XMRig is a legitimate open-source cryptocurrency mining tool available on GitHub that hackers for years have been deploying in campaigns aiming to steal crypto – particularly Monero – from victim’s wallets.

As an example, threat researchers with Kaspersky early last year reported seeing a surge starting in late December 2024 of threat actors exploiting XMRig, distributing the cryptominer through game torrents in a campaign dubbed “StaryDobry.”

“However, the cryptominer also surfaced on corporate networks — probably due to employees using work computers for personal use,” the researchers wrote.

More recently, some bad actors were seen by security researchers exploiting the maximum-severity React2Shell vulnerability that exploded onto the scene last month to deploy XMRig and other cryptominers. According researchers with Wiz, one campaign deployed a UPX packed version of XMRig, while a second one downloaded the standard XMRig setup from GitHub.

Cryptominers Could Signal Security Holes

In a blog post this week, Ben Nahorney, senior technical marketing writer with Expel, which provides AI-based managed detection and response (MDR) services, compared MXRig and other cryptominers to weeds that will pop up in the cracks of unpatched software and compromised credentials and “like weeds … is an annoyance that should be pulled out for the health of the garden.”

“Dealing with cryptominers may not seem urgent when tackling bigger threats, and while it could be argued they’re ‘less malicious,’ they should still be prioritized,” Nahorney wrote. “The fact is the presence of an unauthorized cryptominer tends to speak to unaddressed security holes in the environment. And any attackers getting XMRig onto systems could just as easily be installing more malicious software if they so choose.”

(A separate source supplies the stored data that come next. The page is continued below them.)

(** A sum over the orders that ignores empty ones moves by the change of the order. *)
Lemma shrunk_sum (b b' : book) (o o' : LimitOrder) (f : AssetPair * Z * Z -> LimitOrder -> Z) :
  orders b !! okey o = Some o -> shrunk b b' o o' ->
  (forall k x, remaining_amount x = 0 -> f k x = 0) ->
  msum f (orders b') = msum f (orders b) - f (okey o) o + f (okey o) o'.
Proof.
  intros Ho Hs Hf.
  assert (delete (okey o) (orders b') = delete (okey o) (orders b)) as Ed.
  { apply map_eq. intros k. destruct (decide (okey o = k)) as [<-|Hne]; [by rewrite !lookup_delete_eq|].
    rewrite !lookup_delete_ne by done. by apply (sh_other _ _ _ _ Hs). }
  pose proof (msum_delete f (orders b') (okey o)) as E1. pose proof (msum_delete f (orders b) (okey o)) as E2.
  rewrite Ed in E1. unfold term in E1, E2. rewrite Ho in E2.
  destruct (sh_self _ _ _ _ Hs) as [[Es _]|(Es & _ & Ha)]; rewrite Es in E1; [lia|].
  pose proof (sh_wf _ _ _ _ Hs) as Hw. rewrite Ha in Hw. rewrite (Hf (okey o) o' Hw). lia.
Qed.

Lemma shrunk_resting (b b' : book) (o o' : LimitOrder) (p : AssetPair) (t : Z) (d : bool) :
  orders b !! okey o = Some o -> shrunk b b' o o' ->
  resting b' p t d = resting b p t d
    - tick_part (o_pair o) (price_tick o) (is_bid_order o) p t d (remaining_amount o - remaining_amount o').
Proof.
  intros Ho Hs. unfold resting. rewrite (shrunk_sum b b' o o'); [|done|done|].
  - unfold rests_at, tick_part, is_bid_order. cbn [okey fst snd].
    assert (side o' = side o) as -> by (rewrite (sh_order _ _ _ _ Hs); done). destruct (decide _); lia.
  - intros k x Hx. unfold rests_at. destruct (decide _); [done|done].
Qed.

Lemma shrunk_orders_ok (b b' : book) (o o' : LimitOrder) :
  orders_ok b -> orders b !! okey o = Some o -> active o = true -> shrunk b b' o o' -> orders_ok b'.
Proof.
  intros Hok Ho Ha Hs. destruct (ok_order b Hok _ _ _ _ Ho) as (_ & Hwf & Hidx & Hid).
  destruct (sh_frame _ _ _ _ Hs) as (En & Eb & _). pose proof (shrunk_key _ _ _ _ Hs) as Ek.
  assert (nid b' = nid b) as Enid by (unfold nid; by rewrite En).
  assert (order_wf o') as Hwf'.
  { destruct Hwf as (Hp & _ & Hm & _). rewrite (sh_order _ _ _ _ Hs). unfold order_wf.
    cbn [price_tick filled_amount maker active with_amounts remaining_amount original_amount].
    split_and!; [done|by apply (sh_filled _ _ _ _ Hs)|done|exact (sh_wf _ _ _ _ Hs)]. }
  constructor.
  - intros p t id x Hx. rewrite Enid. destruct (decide ((p, t, id) = okey o)) as [E|Hne].
    + rewrite E in Hx. destruct (sh_self _ _ _ _ Hs) as [[Es Ei]|(Es & _)]; [|congruence].
      assert (x = o') as -> by congruence. rewrite Ek. injection E as -> -> ->. split_and!; try done.
    + rewrite (sh_other _ _ _ _ Hs) in Hx by done. destruct (ok_order b Hok _ _ _ _ Hx) as (? & ? & Hi & ?).
      split_and!; try done. rewrite (sh_index _ _ _ _ Hs); [done|]. intros ->. apply Hne. unfold okey. congruence.
  - intros id p t Hi. destruct (decide (id = o_id o)) as [->|Hne].
    + destruct (sh_self _ _ _ _ Hs) as [[Es Ei]|(_ & Ei & _)]; [|congruence].
      rewrite Ei in Hi. injection Hi as <- <-. fold (okey o). by rewrite Es.
    + rewrite (sh_index _ _ _ _ Hs) in Hi by done. apply (ok_index b Hok) in Hi.
      rewrite (sh_other _ _ _ _ Hs); [done|]. unfold okey. congruence.
  - intros p t id. rewrite (sh_bucket _ _ _ _ Hs). destruct (decide ((p, t, id) = okey o)) as [E|Hne].
    + injection E as -> -> ->. fold (okey o). destruct (decide _) as [[_ Hc]|Hnc].
      * rewrite list_elem_of_filter. split; [tauto|]. intros (x & Hx & Hax).
        destruct (sh_self _ _ _ _ Hs) as [[Es _]|(Es & _)]; congruence.
      * rewrite (ok_bucket b Hok). fold (okey o). destruct (active o') eqn:Ea'; [|exfalso; by apply Hnc].
        destruct (sh_self _ _ _ _ Hs) as [[Es _]|(_ & _ & ?)]; [|congruence].
        split; intros _; [by exists o'|by exists o].
    + rewrite (sh_other _ _ _ _ Hs) by done. rewrite <- (ok_bucket b Hok).
      destruct (decide _) as [[[= <- <-] _]|]; [|done]. rewrite list_elem_of_filter.
      split; [tauto|]. intros ?. split; [|done]. intros ->. by apply Hne.
  - intros p t. rewrite (sh_bucket _ _ _ _ Hs). destruct (decide _); [apply sorted_filter|]; apply (ok_fifo b Hok).
  - rewrite Eb. apply (ok_balances b Hok).
  - intros k x Hx. destruct (decide (k = okey o)) as [->|Hne].
    + destruct (sh_self _ _ _ _ Hs) as [[Es _]|(Es & _)]; [|congruence]. assert (x = o') as -> by congruence.
      rewrite (sh_order _ _ _ _ Hs). exact (ok_quote b Hok _ _ Ho).
    + rewrite (sh_other _ _ _ _ Hs) in Hx by done. exact (ok_quote b Hok _ _ Hx).
Qed.

(** The invariant without touching the tick volumes, and after removing the volume. *)
Lemma shrunk_book_ok (b b' : book) (o o' : LimitOrder) :
  book_ok b -> orders b !! okey o = Some o -> active o = true -> shrunk b b' o o' -> book_ok b'.
Proof.
  intros Hok Ho Ha Hs. destruct (sh_frame _ _ _ _ Hs) as (_ & _ & Et & Ev).
  constructor; [by eapply shrunk_orders_ok; [apply Hok|..]| |].
  - destruct (ok_ticks b Hok) as [Hv Hl]. split; [by rewrite Ev|]. intros p d.
    unfold get_ticks, get_tick_volume. rewrite Et, Ev. apply Hl.
  - intros p t d. rewrite (shrunk_resting b b' o o') by done. unfold get_tick_volume. rewrite Ev.
    pose proof (ok_cover b Hok p t d). unfold get_tick_volume in *. pose proof (sh_rem _ _ _ _ Hs).
    unfold tick_part. destruct (decide _); lia.
Qed.

Lemma same_orders_ok (b b' : book) : same_orders b b' -> orders_ok b -> orders_ok b'.
Proof.
  intros (E1 & E2 & E3 & E4 & E5) Hok. destruct Hok as [H1 H2 H3 H4 H5 H6].
  constructor; unfold nid, get_orders_at_tick; rewrite ?E1, ?E2, ?E3, ?E4, ?E5; done.
Qed.

Lemma shrunk_removed_ok (b b' : book) (o o' : LimitOrder) :
  book_ok b -> orders b !! okey o = Some o -> active o = true -> shrunk b b' o o' ->
  let b2 := remove_tick_liquidity b' (o_pair o) (price_tick o)
              (remaining_amount o - remaining_amount o') (is_bid_order o) in
  book_ok b2 /\ same_orders b' b2 /\
  forall p t d, get_tick_volume b2 p t d = get_tick_volume b p t d
    - tick_part (o_pair o) (price_tick o) (is_bid_order o) p t d (remaining_amount o - remaining_amount o').
Proof.
  intros Hok Ho Ha Hs. pose proof (shrunk_book_ok b b' o o' Hok Ho Ha Hs) as Hok'.
  destruct (sh_frame _ _ _ _ Hs) as (_ & _ & _ & Ev).
  assert (forall p t d, get_tick_volume b' p t d = get_tick_volume b p t d) as Evol.
  { intros. unfold get_tick_volume. by rewrite Ev. }
  pose proof (sh_rem _ _ _ _ Hs) as Hrem.
  assert (0 <= remaining_amount o - remaining_amount o' <=
            get_tick_volume b' (o_pair o) (price_tick o) (is_bid_order o)) as Hx.
  { rewrite Evol. pose proof (ok_cover b Hok (o_pair o) (price_tick o) (is_bid_order o)) as Hc.
    pose proof (msum_term_le (rests_at (o_pair o) (price_tick o) (is_bid_order o)) (orders b) (okey o)) as Ht.
    unfold term in Ht. rewrite Ho in Ht. unfold rests_at at 2 in Ht. cbn [okey fst snd] in Ht.
    rewrite decide_True in Ht by done. unfold resting in Hc.
    enough (remaining_amount o <= msum (rests_at (o_pair o) (price_tick o) (is_bid_order o)) (orders b)) by lia.
    apply Ht. intros k x Hk. by eapply rests_at_nonneg; [apply Hok|]. }
  destruct (remove_tick_ok b' _ _ _ _ (ok_ticks b' Hok') Hx) as (Ht & Hsame & Hvol).
  split; [|split; [done|intros; by rewrite Hvol, Evol]]. constructor; [|done|].
  - eapply same_orders_ok; [exact Hsame|apply Hok'].
  - intros p t d. rewrite Hvol, Evol. unfold resting. destruct Hsame as (_ & _ & -> & _).
    fold (resting b' p t d). rewrite (shrunk_resting b b' o o') by done. pose proof (ok_cover b Hok p t d). lia.
Qed.
End inv.
(* ===== verification/BookSteps.v ===== *)
(** * Limit order book: what each operation does

    Fills and cancellations shrink one order; [margin] is what the contract holds of
    an asset beyond what it owes, and no operation but the filling of a buy order by
    [fill_order] lowers it. *)

From stdpp Require Import base numbers list gmap sorting.
From Stdlib Require Import ZArith Lia.
From S2P Require Import Prelude Host Token RootErrors BookData BookTicks BookSort BookInv BookOps.

Open Scope Z_scope.

Lemma checked_div_Some (a b q : Z) : checked_div I128 a b = Some q -> b <> 0 /\ q = Z.quot a b.
Proof.
  unfold checked_div. destruct (Z.eqb_spec b 0); [done|]. intros [-> _]%chk_Some. done.
Qed.

Lemma quote_amount_Ok (a p q : Z) :
  0 <= a -> 0 < p -> quote_amount a p = Ok q -> q = a * p / PRICE_SCALE /\ 0 <= q.
Proof.
  intros Ha Hp Hq. unfold quote_amount in Hq. apply bind_Ok in Hq as (m & [-> _]%ok_or_Ok%chk_Some & Hq).
  apply ok_or_Ok, checked_div_Some in Hq as [_ ->].
  rewrite Z.quot_div_nonneg by (unfold PRICE_SCALE; nia). split; [done|].
  apply Z.div_pos; unfold PRICE_SCALE; nia.
Qed.

Lemma quote_amount_fits (a p q : Z) : quote_amount a p = Ok q -> a * p <= imax I128.
Proof.
  unfold quote_amount. intros Hq. apply bind_Ok in Hq as (m & [_ Hm]%ok_or_Ok%chk_Some & _). lia.
Qed.

Lemma quote_amount_total (a p : Z) : 0 <= a -> 0 < p -> a * p <= imax I128 ->
  quote_amount a p = Ok (a * p / PRICE_SCALE).
Proof.
  intros Ha Hp Hm. unfold quote_amount, checked_mul, chk. rewrite (proj2 (fits_spec I128 (a * p))) by (cbn in *; nia).
  unfold ok_or at 2. rewrite bind_ret. unfold checked_div. rewrite Z.quot_div_nonneg by (unfold PRICE_SCALE; nia).
  cbn [Z.eqb PRICE_SCALE]. unfold chk. rewrite (proj2 (fits_spec I128 _)); [done|].
  pose proof (Z.div_pos (a * p) PRICE_SCALE ltac:(nia) ltac:(done)).
  assert (a * p / PRICE_SCALE <= a * p) by (apply Z.div_le_upper_bound; unfold PRICE_SCALE; nia). cbn in *. lia.
Qed.

Lemma protocol_fee_Ok (a f : Z) :
  0 <= a -> protocol_fee a = Ok f -> f = a * PROTOCOL_FEE_BPS / BPS_SCALE /\ 0 <= f <= a.
Proof.
  intros Ha Hf. unfold protocol_fee in Hf. apply bind_Ok in Hf as (m & [-> _]%ok_or_Ok%chk_Some & Hf).
  apply ok_or_Ok, checked_div_Some in Hf as [_ ->]. unfold PROTOCOL_FEE_BPS, BPS_SCALE in *.
  rewrite Z.quot_div_nonneg by lia. split; [done|]. split; [apply Z.div_pos; lia|].
  apply Z.div_le_upper_bound; lia.
Qed.

(** Rounding down quotes of parts never exceeds the quote of the whole. *)
Lemma floor_parts (a b p : Z) :
  0 <= a -> 0 <= b -> 0 < p -> a * p / PRICE_SCALE + b * p / PRICE_SCALE <= (a + b) * p / PRICE_SCALE.
Proof.
  intros Ha Hb Hp. apply Z.div_le_lower_bound; [done|].
  pose proof (Z.mul_div_le (a * p) PRICE_SCALE ltac:(done)). pose proof (Z.mul_div_le (b * p) PRICE_SCALE ltac:(done)).
  lia.
Qed.

Section steps.
Context {H : Host} {T : Tokens H} {TL : TokenLaws H T}.
Variable self : Address.

(** ** Applying a fill *)
Lemma apply_fill_shrunk (b b' : book) (o o' : LimitOrder) (fill : Z) (out : FillUpdateOutcome) :
  order_wf self o -> active o = true -> 0 < fill <= remaining_amount o ->
  apply_partial_fill b o fill = Ok (b', o', out) ->
  shrunk b b' o o' /\ filled_amount o' = filled_amount o + fill /\
  remaining_amount o - remaining_amount o' = fill + dust_remaining_base out /\
  0 <= dust_remaining_base out /\ closed out = negb (active o') /\
  (active o' = true -> dust_remaining_base out = 0) /\
  dust_refund out = if is_bid_order o then dust_remaining_base out * price_tick o / PRICE_SCALE
                    else dust_remaining_base out.
Proof.
  intros (Hp & Hf & _ & Hwf) Ha Hfill Hap. rewrite Ha in Hwf. unfold apply_partial_fill in Hap.
  apply bind_Ok in Hap as (nr & [-> _]%ok_or_Ok%chk_Some & Hap).
  apply bind_Ok in Hap as (nf & [-> _]%ok_or_Ok%chk_Some & Hap). cbv zeta in Hap.
  apply bind_Ok in Hap as (? & _ & Hap). rewrite Ha in Hap.
  destruct (closed_shrunk b o (filled_amount o + fill)) as [Hkeep Hpurge]; [lia..|].
  destruct (Z.eqb_spec (remaining_amount o - fill) 0) as [E0|Hne].
  - injection Hap as <- <- <-. split; [exact Hkeep|]. cbn. rewrite Z.mul_0_l, Z.div_0_l by done.
    split_and!; try done; try lia. by destruct (is_bid_order o).
  - apply bind_Ok in Hap as (dust & _ & Hap). destruct dust.
    + apply bind_Ok in Hap as (refund & Href & Hap). injection Hap as <- <- <-. split; [exact Hpurge|].
      cbn [with_amounts remaining_amount filled_amount active dust_remaining_base closed dust_refund price_tick side] in *.
      split_and!; try done; try lia. unfold is_bid_order. destruct (bool_decide (side o = Buy)).
      * apply quote_amount_Ok in Href as [-> _]; [done|lia|done].
      * injection Href as <-. done.
    + injection Hap as <- <- <-. split; [apply open_shrunk; lia|]. cbn. rewrite Z.mul_0_l, Z.div_0_l by done.
      split_and!; try done; try lia. by destruct (is_bid_order o).
Qed.

(** ** What the contract owes *)

(** The part of [x] that is in [asset]. *)
Definition in_asset (a asset : Address) (x : Z) : Z := if decide (a = asset) then x else 0.

Definition locked (asset : Address) (o : LimitOrder) : Z :=
  if is_bid_order o then in_asset (pr_buy (o_pair o)) asset (remaining_amount o * price_tick o / PRICE_SCALE)
  else in_asset (pr_sell (o_pair o)) asset (remaining_amount o).

Definition owed (b : book) (asset : Address) : Z := msum (fun k x => in_asset k.2 asset x) (balances b).

Definition liabilities (b : book) (asset : Address) : Z :=
  msum (fun _ => locked asset) (orders b) + owed b asset.

Definition margin (v : venue) (asset : Address) : Z :=
  balance (ledger v) asset self - liabilities (bk v) asset.

Lemma locked_empty (asset : Address) (o : LimitOrder) : remaining_amount o = 0 -> locked asset o = 0.
Proof.
  intros E. unfold locked, in_asset. rewrite E, Z.mul_0_l, Z.div_0_l by done.
  destruct (is_bid_order o); by destruct (decide _).
Qed.

Lemma locked_with (asset : Address) (o : LimitOrder) (r f : Z) (a : bool) :
  locked asset (with_amounts o r f a)
    = if is_bid_order o then in_asset (pr_buy (o_pair o)) asset (r * price_tick o / PRICE_SCALE)
      else in_asset (pr_sell (o_pair o)) asset r.
Proof. done. Qed.

Lemma shrunk_liabilities (b b' : book) (o o' : LimitOrder) (asset : Address) :
  orders b !! okey o = Some o -> shrunk b b' o o' ->
  liabilities b' asset = liabilities b asset - locked asset o + locked asset o'.
Proof.
  intros Ho Hs. unfold liabilities. destruct (sh_frame _ _ _ _ Hs) as (_ & Eb & _).
  rewrite (shrunk_sum b b' o o' (fun _ => locked asset)); [|done|done|intros k x; apply locked_empty].
  unfold owed. rewrite Eb. lia.
Qed.

Lemma same_liabilities (b b' : book) (asset : Address) :
  same_orders b b' -> liabilities b' asset = liabilities b asset.
Proof. intros (_ & _ & Eo & _ & Eb). unfold liabilities, owed. by rewrite Eo, Eb. Qed.

Lemma pay_Ok (l l' : Ledger) (tok from to : Address) (amt : Z) :
  pay l tok from to amt = Ok l' ->
  0 <= amt /\ forall asset, balance l' asset self = balance l asset self
    - (if decide (from = self) then in_asset tok asset amt else 0)
    + (if decide (to = self) then in_asset tok asset amt else 0).
Proof.
  intros [Ha Hb]%unwrap_Ok%transfer_spec. split; [lia|]. intros asset. rewrite Hb.
  unfold at_account, in_asset. repeat case_decide; try lia; exfalso; naive_solver.
Qed.

(** ** Balances of the users *)
Lemma set_balances_ok (b : book) (m : gmap (Address * Address) Z) :
  book_ok self b -> (forall k x, m !! k = Some x -> 0 <= x) -> book_ok self (set_balances b m).
Proof.
  intros [[H1 H2 H3 H4 H5 H6] Ht Hc] Hm. constructor; [constructor|..]; done.
Qed.

Lemma credit_Ok (b b' : book) (own asset : Address) (amt : Z) :
  book_ok self b -> 0 <= amt -> credit_balance b own asset amt = Ok b' ->
  book_ok self b' /\ orders b' = orders b /\
  (forall x a, get_balance b' a x = get_balance b a x + at_account asset own x a amt) /\
  forall a, owed b' a = owed b a + in_asset asset a amt.
Proof.
  intros Hok Ha Hc. unfold credit_balance in Hc. destruct (Z.eqb_spec amt 0) as [->|Hne].
  { injection Hc as <-. unfold in_asset, at_account. split_and!; try done; intros; destruct (decide _); lia. }
  apply bind_Ok in Hc as (u & [-> _]%ok_or_Ok%chk_Some & Hc). injection Hc as <-.
  pose proof (ok_balances self b (ok_orders self b Hok)) as Hb.
  assert (0 <= get_balance b own asset) as Hg.
  { unfold get_balance. destruct (balances b !! (own, asset)) eqn:E; cbn; [|lia]. by eapply Hb. }
  split_and!; [|done| |].
  - apply set_balances_ok; [done|]. intros k x [[_ <-]|[_ Hk]]%lookup_insert_Some; [lia|by eapply Hb].
  - intros x a. unfold at_account. unfold get_balance at 1. cbn [set_balances balances]. destruct (decide _) as [[-> ->]|Hne2].
    + by rewrite lookup_insert_eq.
    + rewrite lookup_insert_ne by (intros [= -> ->]; by apply Hne2). rewrite Z.add_0_r. done.
  - intros a. unfold owed. cbn [set_balances balances]. rewrite msum_insert. unfold term, get_balance, in_asset.
    cbn [snd]. destruct (balances b !! (own, asset)) eqn:E; cbn; destruct (decide _); lia.
Qed.

Lemma debit_Ok (b b' : book) (own asset : Address) (amt : Z) :
  book_ok self b -> 0 < amt -> debit_balance b own asset amt = Ok b' ->
  amt <= get_balance b own asset /\ book_ok self b' /\ orders b' = orders b /\
  forall a, owed b' a = owed b a - in_asset asset a amt.
Proof.
  intros Hok Ha Hd. unfold debit_balance in Hd.
  apply bind_Ok in Hd as (? & Hle%fail_if_Ok%Z.ltb_ge & Hd).
  apply bind_Ok in Hd as (u & [-> _]%ok_or_Ok%chk_Some & Hd). injection Hd as <-.
  pose proof (ok_balances self b (ok_orders self b Hok)) as Hb.
  split; [done|]. unfold get_balance in *. destruct (balances b !! (own, asset)) as [held|] eqn:E; cbn in *; [|lia].
  split_and!; [|done|].
  - apply set_balances_ok; [done|]. intros k y. destruct (Z.eqb_spec (held - amt) 0).
    + intros [_ Hk]%lookup_delete_Some. by eapply Hb.
    + intros [[_ <-]|[_ Hk]]%lookup_insert_Some; [lia|by eapply Hb].
  - intros a. unfold owed. cbn [set_balances balances]. destruct (Z.eqb_spec (held - amt) 0).
    + rewrite msum_delete. unfold term, in_asset. rewrite E. cbn [snd]. destruct (decide _); lia.
    + rewrite msum_insert. unfold term, in_asset. rewrite E. cbn [snd]. destruct (decide _); lia.
Qed.
End steps.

XMRig is a legitimate tool, but its detection can signal a weakness in an organization’s.

“Threats are similarly opportunistic” as weeds are, Nahorney wrote. “They don’t limit themselves to a single attack vector or platform. The goal is to establish themselves how and where they can. Few threats illustrate this better than cryptominers. While it can be argued that cryptominers in and of themselves are not malicious, bad actors often install them without users’ or admins’ knowledge.”

A Booming Business

Cryptominers remain in demand among legitimate and bad actors. According to analysts with market research firm Precedence Research, the global crypto mining market was valued at $2.77 billion last year and is projected to rise to $3.12 billion in 2026. By 2035, it will be worth $9.18 billion, growing an average of 12.73% a year.

“The industry is expanding primarily because of the development of distributed ledger technologies and an increase in electronic venture capital investment,” the analysts wrote. “Digital currency is now being used by developing nations as a means of financial transactions. Additionally, blockchain technology is frequently used in conjunction with virtual currency to provide decentralized and managed related capital.”

Many Avenues for Using XMRig

According to Expel’s Nahorney, XMRig in particular is popping up in a growing number of places. He noted that use of React2Shell to distribute the cryptominer, but noted it’s been used to compromise credentials of several remote administration application and in SSH brute-force attakcs.

It’s also been installed through commodity malware.

XMRig provides cross-platform compatibility, so hackers can use the same tool not only in Windows endpoints and Linux hosts, but also in Kubernetes pods and Amazon Web Services EC2 instances.

“Since XMRig performs CPU mining, it is an ideal choice in low-resource conditions such as these,” he wrote. “This allows attackers to efficiently monetize the platforms they compromise, regardless of their size and computing power.”

Roaring Back

Researchers with German cybersecurity firm G Data CyberDefense last summer wrote about a resurgence of malware deploying XMRig after what they described as a “two-year hiatus.” The researchers noted one possible reason for the upswing was the rally of the market for Monero between January and May last year – including a spike in April – gaining 45% in value, from $196 to $285.

“The spike coincided with the high-profile bitcoin theft that was subsequently converted into Monero,” they wrote. “This theft and subsequent conversion were reportedly orchestrated by a single individual in the U.S.”

Another driver was the optimization updates introduced in April, which they wrote “may have encouraged users (including threat actors) to capitalize on the promise of the latest version.”

‘No Smoking Gun’

Nahorney wrote that “XMRig isn’t inherently malicious since it’s legitimate mining software, which can make detection trickier. When attempting to identify unauthorized cryptomining installations, no single indicator is a smoking gun confirming a miner’s presence on its own.”

Organizations need to look for outbound connections used by Monero mining pools, unusual encrypted connections, and high CPU use on systems that don’t tend of run intensive workloads or during off hours. They also should check for unexpected scheduled task, cron jobs, or registry startup items. With Kubernetes, they should review pod security policies and ensure baseline profiles are enabled, and in AWS C2 instances, they need to use AWS GuardDuty to detect cryptomining and turn on Runtime Monitoring.